---------- The data
(** * Properties *)

(** C3: the heap never hands out a block twice. From a heap whose slabs are well
    formed, a successful [kmalloc] of up to 256 bytes returns the data address of a
    block of a size class that holds the request; that block was not marked as handed
    out and is marked now, it carries the address of its slab, every block that was
    marked stays marked, and the heap stays well formed, whatever the memory that new
    slabs are made of contains. *)
Theorem heap_kmalloc_never_reuses {M} `{PageSource M} (lock_size : Z) (s10 s20 s40 s80 s100 : Z)
    (depth : nat) (h h' : heap M) (size address : Z) :
  0 <= lock_size <= 8 -> heap_inv h -> 0 < size <= 0x100 ->
  Heap_kmalloc lock_size s10 s20 s40 s80 s100 depth h size = Done (address, h') ->
  size <= class_of size /\ heap_inv h' /\
  (forall t j, 0 <= j -> taken h t j = true -> taken h' t j = true) /\
  exists slab i, address = u32 (block_address lock_size (class_of size) slab i + offsetof_data) /\
    0 <= i < MAX_BLOCKS (class_of size) /\ taken h slab i = false /\ taken h' slab i = true /\
    hp_blocks h' !! block_address lock_size (class_of size) slab i = Some (slab, class_of size).
Proof.
  intros Hl Hh Hs E. rewrite kmalloc_class in E by done. split; [apply class_of_fits; lia|].
  exact (Slab_alloc_safe lock_size (class_of size) depth h _ (address, h')
           (class_of_class size) Hl Hh E).
Qed.

(** The kernel address space after boot and one empty slab for 16-byte blocks. *)
Definition sample_heap_memory : memory :=
  mkMemory (pwrite kernel_space ((1024 + 768) * 4096 + 4 * 0x102) 0x5003) PhysicalMemory_setup.

Definition sample_slab_heap : heap memory :=
  mkHeapState (<[0xC0102000 := Slab_new 0x10]> ∅) ∅ ∅ sample_heap_memory.

Lemma kernel_space_table : pt_address kernel_space 0xC0102000 = (1024 + 768) * 4096 + 4 * 0x102.
Proof. reflexivity. Qed.

Lemma sample_memory_wf : memory_wf sample_heap_memory.
Proof.
  destruct kernel_space_wf as [Hw Hk]. unfold sample_heap_memory. rewrite <- kernel_space_table.
  split; [|split; [apply setup_wf|]].
  - apply update_wf; [done|lia|vm_compute; congruence|reflexivity].
  - intros i Hi. unfold pd_present. cbn [tables].
    rewrite update_pd_entry by (done || lia || reflexivity || (vm_compute; congruence)).
    by apply Hk.
Qed.

Lemma slab_new_wf sz : size_class sz -> slab_wf (Slab_new sz).
Proof.
  intros Hsz. destruct (size_class_facts sz Hsz) as (_ & Hmx & _).
  split; simpl; [done|done|apply storage_new; lia|lia|lia].
Qed.

Lemma sample_slab_heap_inv : heap_inv sample_slab_heap.
Proof.
  split; [apply sample_memory_wf|]. intros a s E.
  unfold sample_slab_heap in E; cbn [hp_slabs] in E. apply lookup_insert_Some in E as [[<- <-]|[_ E]]; [|done].
  split; [apply slab_new_wf; by left|]. split; [vm_compute; reflexivity|lia].
Qed.

Lemma heap_kmalloc_never_reuses_witness :
  exists address h', Heap_kmalloc 8 0xC0102000 0 0 0 0 2 sample_slab_heap 12 = Done (address, h') /\
    heap_inv h'.
Proof.
  assert (Hdone : match Heap_kmalloc 8 0xC0102000 0 0 0 0 2 sample_slab_heap 12 with
                  | Done _ => true | _ => false end = true) by (vm_compute; reflexivity).
  destruct (Heap_kmalloc 8 0xC0102000 0 0 0 0 2 sample_slab_heap 12) as [[address h']| | |] eqn:E;
    [|discriminate Hdone..].
  exists address, h'. split; [done|].
  destruct (heap_kmalloc_never_reuses 8 0xC0102000 0 0 0 0 2 sample_slab_heap h' 12 address)
    as (_ & H & _); [lia|apply sample_slab_heap_inv|lia|exact E|]. exact H.
Defined.

(** [kfree] undoes [kmalloc]. When the first slab of the size class has a free
    block at or after its next-fit position, [kmalloc] succeeds, [kfree] of the address
    finds that slab again, and afterwards the slabs are as before: every bitmap bit and
    the count of free blocks of that slab are restored and no other slab has changed. *)
Theorem heap_kmalloc_kfree_roundtrip {M} `{PageSource M} (lock_size s10 s20 s40 s80 s100 : Z)
    (depth : nat) (h : heap M) (size i : Z) (s : SlabHeader) :
  0 < size <= 0x100 -> 0 <= lock_size <= 8 -> (0 < depth)%nat ->
  0 < first_slab s10 s20 s40 s80 s100 size ->
  first_slab s10 s20 s40 s80 s100 size + PAGE_SIZE <= 2 ^ 32 ->
  hp_slabs h !! first_slab s10 s20 s40 s80 s100 size = Some s -> slab_wf s ->
  sl_size s = class_of size -> sl_free_blocks s <> 0 ->
  StaticBitmap_find_first_clear (MAX_BLOCKS (class_of size)) (sl_mem_map s) (sl_next_fit_block s)
  = Done i -> i <> BITMAP_NO_BITS_LEFT ->
  exists address h1 h2 s2,
    Heap_kmalloc lock_size s10 s20 s40 s80 s100 depth h size = Done (address, h1) /\
    Heap_kfree lock_size h1 address = Done h2 /\
    hp_slabs h2 = <[first_slab s10 s20 s40 s80 s100 size := s2]> (hp_slabs h) /\ slab_wf s2 /\
    sl_free_blocks s2 = sl_free_blocks s /\
    forall j, 0 <= j -> bit_on (sl_mem_map s2) j = bit_on (sl_mem_map s) j.
Proof. apply kmalloc_kfree_first. Qed.

Lemma heap_kmalloc_kfree_roundtrip_witness :
  exists address h1 h2 s2,
    Heap_kmalloc 8 0xC0102000 0 0 0 0 2 sample_slab_heap 12 = Done (address, h1) /\
    Heap_kfree 8 h1 address = Done h2 /\
    hp_slabs h2 = <[0xC0102000 := s2]> (hp_slabs sample_slab_heap) /\ slab_wf s2 /\
    sl_free_blocks s2 = 168 /\
    forall j, 0 <= j -> bit_on (sl_mem_map s2) j = bit_on (sl_mem_map (Slab_new 0x10)) j.
Proof.
  apply (heap_kmalloc_kfree_roundtrip 8 0xC0102000 0 0 0 0 2 sample_slab_heap 12 0 (Slab_new 0x10));
    [lia|lia|lia|vm_compute; reflexivity|vm_compute; congruence|apply lookup_insert_eq
    |apply slab_new_wf; by left|reflexivity|vm_compute; congruence|vm_compute; reflexivity
    |vm_compute; congruence].
Defined.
--------------------
* _Instructions for the task_:
Count each line above that has the word "congruence" in it, and write down nothing but the total.

* _Output of the exercise_:
5